There are people who don’t want to exercise, even though they are physically capable of doing so. Ironically, many people with rheumatoid arthritis want to exercise, but they are unable to do so because of chronic pain.
The physical and psychological benefits of exercise are no secret, but in a study by Dr. Vibeke Strand of Stanford (Calif.) University, 49% of women reported that RA pain prevented them from participating in sports and exercising. Dr. Strand’s study, presented at the annual European Congress of Rheumatology (EULAR) in Rome included nearly 2,000 women with RA.
Of these women, approximately two-thirds said that they experienced pain on a daily basis, including a majority of those who reported taking pain medication regularly. The study participants also reported that RA interfered with leisure activities and personal relationships, and even contributed to the deterioration of friendships and the end of marriages, Dr. Strand said in an interview.
The complete study data highlight the challenges of assessing and treating pain in patients with RA. The study results were limited by the use of self-reports of RA, but approximately 67% of the women said that they were constantly searching for new forms of pain relief.

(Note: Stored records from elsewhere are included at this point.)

(** A column reference names a column of one of the tables and its slot. *)
Definition located (tables : list BoundTable) (c : BoundColumn) : Prop :=
  ∃ t, t ∈ tables ∧ bc_table_id c = td_id (bt_table t)
    ∧ bc_input_slot c = bt_slot_offset t + bc_column_index c
    ∧ znth (table_columns t) (bc_column_index c) = Some (bc_column c).

Fixpoint offsets_from (n : Z) (l : list BoundTable) : Prop :=
  match l with
  | [] => True
  | t :: l => bt_slot_offset t = n ∧ offsets_from (n + zlen (table_columns t)) l
  end.

Lemma column_slot n l t i col :
  offsets_from n l → t ∈ l → znth (table_columns t) i = Some col →
  znth (l ≫= table_columns) (bt_slot_offset t + i - n) = Some col.
Proof.
  intros Ho Hin Hf. revert n Ho.
  induction l as [|t' l IH]; intros n Ho; [by apply elem_of_nil in Hin|]. destruct Ho as [Hn Ho].
  change ((t' :: l) ≫= table_columns) with (table_columns t' ++ (l ≫= table_columns)).
  apply elem_of_cons in Hin as [->|Hin].
  - rewrite Hn. replace (n + i - n) with i by lia. rewrite znth_app_l; [done|]. apply znth_lt in Hf. lia.
  - specialize (IH Hin _ Ho). pose proof (znth_lt _ _ _ IH). rewrite znth_app_r by lia.
    rewrite <- IH. f_equal. lia.
Qed.

Lemma located_slot tables c :
  offsets_from 0 tables → located tables c → znth (tables ≫= table_columns) (bc_input_slot c) = Some (bc_column c).
Proof.
  intros Ho (t & Hin & _ & -> & Hc). rewrite <- (Z.sub_0_r (_ + _)). by eapply column_slot.
Qed.

Lemma enumerate_find {A} (p : Z * A → bool) l i x : List.find p (enumerate l) = Some (i, x) → znth l i = Some x.
Proof.
  intros [Hin _]%find_some. apply list_elem_of_In, list_elem_of_lookup in Hin as [k Hk].
  unfold enumerate in Hk. rewrite list_lookup_imap in Hk. destruct (l !! k) as [y|] eqn:Hy; [|done].
  injection Hk as <- <-. apply znth_Some. split; [lia|]. by rewrite Nat2Z.id.
Qed.

Lemma resolve_located s q name c : ScopeOps.resolve_column s q name = Ok c → located (sc_tables s) c.
Proof.
  unfold ScopeOps.resolve_column. destruct (omap _ _) as [|c' [|]] eqn:Ho; [done| |done]. intros [= ->].
  assert (c ∈ omap (ScopeOps.candidate name) (List.filter (ScopeOps.qualifies q) (sc_tables s))) as Hin
    by (rewrite Ho; left).
  apply list_elem_of_omap in Hin as (t & Ht & Hc). apply list_elem_of_In, filter_In in Ht as [Ht _].
  apply list_elem_of_In in Ht. unfold ScopeOps.candidate in Hc. apply bind_Some in Hc as ([i col] & Hf & [= <-]).
  apply enumerate_find in Hf. exists t. by cbn.
Qed.

(** ** Rows, values and typed expressions *)

Definition row_fits (cols : list Column) (row : Row) : Prop := Forall2 fits cols (values row).

(** [v] is a value of the type [t]; an unknown type says nothing but that. *)
Definition value_in (v : Value) (t : SqlType) : Prop :=
  match data_type v with
  | None => st_nullable t = true
  | Some d => st_data_type t = None ∨ st_data_type t = Some d
  end.

Fixpoint has_aggregate (e : BoundExpr) : bool :=
  match e with
  | BAggregateStar _ _ | BAggregate _ _ _ => true
  | BUnary _ e _ | BIsNull e _ _ => has_aggregate e
  | BBinary l _ r _ => has_aggregate l || has_aggregate r
  | _ => false
  end.

(** The expressions whose type stays unknown although a type was asked for:
    NULL, and MIN or MAX over something of unknown type. *)
Definition untyped_aggregate (e : BoundExpr) : bool :=
  match e with
  | BAggregateStar _ _ | BAggregate _ _ _ => negb (bool_decide (is_Some (st_data_type (sql_type e))))
  | _ => false
  end.

Definition loose (e : BoundExpr) : bool := is_null_literal e || untyped_aggregate e.

Definition has (t : DataType) (e : BoundExpr) : Prop :=
  st_data_type (sql_type e) = Some t ∨ loose e = true.

Definition comparable (l r : BoundExpr) : Prop :=
  (∃ t, st_data_type (sql_type l) = Some t ∧ st_data_type (sql_type r) = Some t)
  ∨ loose l = true ∨ loose r = true.

Fixpoint typed (tables : list BoundTable) (e : BoundExpr) : Prop :=
  match e with
  | BLiteral _ _ | BParameter _ _ _ | BAggregateStar _ _ => True
  | BColumn c _ => located tables c
  | BUnary op e _ => typed tables e ∧ has (match op with SqlNot => Bool | SqlNegate => Int64 end) e
  | BBinary l op r _ =>
      typed tables l ∧ typed tables r ∧ if is_comparison op then comparable l r else has Bool l ∧ has Bool r
  | BIsNull e _ _ => typed tables e
  | BAggregate _ a _ => typed tables a ∧ has_aggregate a = false
  end.

(** The parameters of an expression, with the types it gives them. *)
Fixpoint bparams (e : BoundExpr) : list (Z * option DataType) :=
  match e with
  | BParameter i t _ => [(i, t)]
  | BUnary _ e _ | BIsNull e _ _ | BAggregate _ e _ => bparams e
  | BBinary l _ r _ => bparams l ++ bparams r
  | _ => []
  end.

Definition param_ok (vals : list Value) (p : Z * option DataType) : Prop :=
  ∃ v, znth vals p.1 = Some v ∧ (p.2 = None ∨ data_type v = None ∨ data_type v = p.2).

(** ** Evaluation *)

(** The only error evaluation may end with. *)
Definition overflow_error (e : SqlError) : Prop :=
  se_kind e = ConstraintError ∧ se_message e = "INT64 negation overflow"%string.

Definition evaluates (r : sqlresult Value) (t : SqlType) : Prop :=
  match r with Ok v => value_in v t | Err e => overflow_error e end.

Lemma loose_scalar e : has_aggregate e = false → loose e = true → is_null_literal e = true.
Proof. unfold loose. destruct e; cbn; intros; rewrite ?orb_false_r in *; done. Qed.

Lemma null_literal_eval e ctx : is_null_literal e = true → Eval.evaluate e ctx = Ok VNull.
Proof. destruct e as [v| | | | | | |]; try done. by destruct v. Qed.

Lemma evaluates_bind r t f t' :
  evaluates r t → (∀ v, value_in v t → evaluates (f v) t') → evaluates (r ≫= f) t'.
Proof. destruct r; cbn; auto. Qed.

(** A value where a type is required: NULL or of that type. *)
Definition of_type (t : DataType) (v : Value) : Prop := data_type v = None ∨ data_type v = Some t.

Lemma has_value t e ctx v :
  has_aggregate e = false → has t e → Eval.evaluate e ctx = Ok v → value_in v (sql_type e) → of_type t v.
Proof.
  intros Ha [Ht|Hl] Hv Hin.
  - unfold value_in in Hin. rewrite Ht in Hin. unfold of_type. destruct (data_type v); naive_solver.
  - left. rewrite (null_literal_eval _ _ (loose_scalar _ Ha Hl)) in Hv. by injection Hv as <-.
Qed.

(** Evaluating an operand of a required type. *)
Lemma evaluates_operand t e ctx f t' :
  has_aggregate e = false → has t e → evaluates (Eval.evaluate e ctx) (sql_type e) →
  (∀ v, value_in v (sql_type e) → of_type t v → evaluates (f v) t') → evaluates (Eval.evaluate e ctx ≫= f) t'.
Proof.
  intros Ha Ht He Hf. destruct (Eval.evaluate e ctx) as [v|] eqn:Hv; cbn in *; [|done].
  apply Hf; [done|]. by eapply has_value.
Qed.

Lemma truth_bool v span : of_type Bool v →
  ∃ t, Eval.truth v span = Ok t ∧ (t = TvUnknown ↔ v = VNull).
Proof. destruct v as [|z|[]|s|b]; intros [|]; try done; eexists; split; try reflexivity; done. Qed.

Lemma value_in_null v t : value_in v t → v = VNull → st_nullable t = true.
Proof. by intros H ->. Qed.

Lemma checked_cmp_same t v w : of_type t v → of_type t w → ∃ o, checked_cmp v w = Ok o ∧ (o = None → v = VNull ∨ w = VNull).
Proof.
  intros [Hv|Hv] [Hw|Hw]; destruct v, w; try done; cbn in *; simplify_eq; eexists; (split; [reflexivity|]); auto; done.
Qed.

Lemma checked_cmp_null v w : v = VNull ∨ w = VNull → checked_cmp v w = Ok None.
Proof. intros [-> | ->]; [done|]. by destruct v. Qed.

Lemma compare_evaluates l r op ctx span n :
  has_aggregate l = false → has_aggregate r = false → comparable l r →
  n = st_nullable (sql_type l) || st_nullable (sql_type r) →
  evaluates (Eval.evaluate l ctx) (sql_type l) → evaluates (Eval.evaluate r ctx) (sql_type r) →
  evaluates (v ← Eval.evaluate l ctx; w ← Eval.evaluate r ctx; Eval.compare v op w span) (known Bool n).
Proof.
  intros Hal Har Hc -> Hl Hr. destruct (Eval.evaluate l ctx) as [v|] eqn:Hv; [|done].
  destruct (Eval.evaluate r ctx) as [w|] eqn:Hw; [|done]. cbn [mbind result_bind]. unfold Eval.compare.
  assert (∃ o, checked_cmp v w = Ok o ∧ (o = None → v = VNull ∨ w = VNull)) as (o & -> & Ho).
  { destruct Hc as [(t & Htl & Htr)|[Hll|Hlr]].
    - apply (checked_cmp_same t); [eapply (has_value t l)|eapply (has_value t r)]; eauto; by left.
    - rewrite (null_literal_eval _ _ (loose_scalar _ Hal Hll)) in Hv. injection Hv as <-. exists None. auto.
    - rewrite (null_literal_eval _ _ (loose_scalar _ Har Hlr)) in Hw. injection Hw as <-. exists None.
      rewrite checked_cmp_null; auto. }
  cbn. destruct o as [o|]; cbn; [by right|]. unfold value_in. cbn. apply orb_true_iff.
  destruct (Ho eq_refl); [left|right]; by eapply value_in_null.
Qed.

Lemma and_unknown a b : Tv.and a b = TvUnknown → a = TvUnknown ∨ b = TvUnknown.
Proof. destruct a, b; auto. Qed.
Lemma or_unknown a b : Tv.or a b = TvUnknown → a = TvUnknown ∨ b = TvUnknown.
Proof. destruct a, b; auto. Qed.

(** AND and OR, with the value that ends them early. *)
Lemma connective_evaluates l r ctx span n stop early (op : TruthValue → TruthValue → TruthValue) :
  has_aggregate l = false → has_aggregate r = false → has Bool l → has Bool r →
  (∀ a b, op a b = TvUnknown → a = TvUnknown ∨ b = TvUnknown) →
  n = st_nullable (sql_type l) || st_nullable (sql_type r) →
  evaluates (Eval.evaluate l ctx) (sql_type l) → evaluates (Eval.evaluate r ctx) (sql_type r) →
  evaluates (v ← Eval.evaluate l ctx; a ← Eval.truth v span;
             if bool_decide (a = stop) then Ok (VBool early) else
             w ← Eval.evaluate r ctx; b ← Eval.truth w span; Ok (Tv.into_value (op a b))) (known Bool n).
Proof.
  intros Hal Har Hhl Hhr Hop -> Hl Hr. eapply evaluates_operand; [done|exact Hhl|done|]. intros v Hin Hof.
  destruct (truth_bool v span Hof) as (a & -> & Ha). cbn [mbind result_bind]. case_bool_decide; [by right|].
  eapply evaluates_operand; [done|exact Hhr|done|]. intros w Hin' Hof'.
  destruct (truth_bool w span Hof') as (b & -> & Hb). cbn [mbind result_bind evaluates].
  destruct (op a b) eqn:Ho; cbn; [by right..|]. apply orb_true_iff.
  destruct (Hop _ _ Ho); [left; eapply value_in_null; [done|]; tauto|right; eapply value_in_null; [done|]; tauto].
Qed.

(** Type soundness of evaluation. *)
Lemma evaluate_typed tables vals row e :
  offsets_from 0 tables → row_fits (tables ≫= table_columns) row → typed tables e → has_aggregate e = false → Forall (param_ok vals) (bparams e) →
  evaluates (Eval.evaluate e (Eval.mkEvaluationContext row vals)) (sql_type e).
Proof.
  intros Ho Hrow. set (ctx := Eval.mkEvaluationContext row vals).
  induction e as [v s|i t s|c s|op e IH s|l IHl op r IHr s|e IH n s|f s|f a IH s]; cbn [typed has_aggregate bparams];
    intros Ht Ha Hp; try done.
  - cbn. unfold value_in. destruct v; cbn; auto.
  - apply Forall_cons in Hp as [(v & Hv & Hty) _]. cbn in *. rewrite Hv. cbn.
    unfold Eval.ensure_runtime_type. destruct t as [t|], (data_type v) as [d|] eqn:Hd; cbn; try (unfold value_in; rewrite Hd; by auto).
    rewrite bool_decide_eq_true_2 by naive_solver. cbn. unfold value_in. rewrite Hd. cbn. naive_solver.
  - cbn. apply (located_slot _ _ Ho), znth_Some in Ht as [H0 Hc]. destruct (Forall2_lookup_l _ _ _ _ _ Hrow Hc) as (v & Hv & Hf).
    assert (znth (values row) (bc_input_slot c) = Some v) as -> by (by apply znth_Some). cbn.
    unfold fits in Hf. unfold Eval.ensure_runtime_type, known.
    destruct (data_type v) as [d|] eqn:Hd; cbn;
      [rewrite bool_decide_eq_true_2 by done; cbn; unfold value_in; rewrite Hd; subst; by right|].
    unfold value_in. by rewrite Hd.
  - destruct Ht as [Ht Hh]. specialize (IH Ht Ha Hp). cbn [Eval.evaluate].
    eapply evaluates_operand; [done|exact Hh|done|]. intros v Hin Hof. destruct op; cbn.
    + destruct (truth_bool v s Hof) as (t & -> & Hu). cbn. destruct t; cbn; auto.
      unfold value_in. cbn. apply (value_in_null _ _ Hin). by apply Hu.
    + destruct v; destruct Hof; try done. unfold Eval.negate, i64_checked.
      destruct ((i64_min <=? - value) && (- value <=? i64_max)); cbn; [by right|done].
  - destruct Ht as (Htl & Htr & Hop). apply orb_false_iff in Ha as [Hal Har]. apply Forall_app in Hp as [Hpl Hpr].
    specialize (IHl Htl Hal Hpl). specialize (IHr Htr Har Hpr). cbn [Eval.evaluate sql_type].
    destruct op; cbn [is_comparison] in Hop; try destruct Hop as [Hhl Hhr].
    1: apply (connective_evaluates _ _ _ _ _ TvTrue true Tv.or); auto using or_unknown.
    1: apply (connective_evaluates _ _ _ _ _ TvFalse false Tv.and); auto using and_unknown.
    all: by apply compare_evaluates.
  - specialize (IH Ht Ha Hp). cbn. eapply evaluates_bind; [done|]. intros v _. cbn. by right.
Qed.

Another event at the meeting highlighted how exercise empowers RA patients, including some who are severely disabled. An organization called Biking Against Rheumatism in Europe (BARIE) sponsored a multiday event in which a group of bikers, including individuals with severe RA riding on customized bikes, rode from Brussels to Rome, arriving on the first day of the meeting. Dr Strand’s data suggest that most of them were battling chronic pain. The goal of BARIE is to raise awareness of rheumatism. Ideally, more awareness will lead to more support for research, so more patients can live pain free for better physical and psychological health.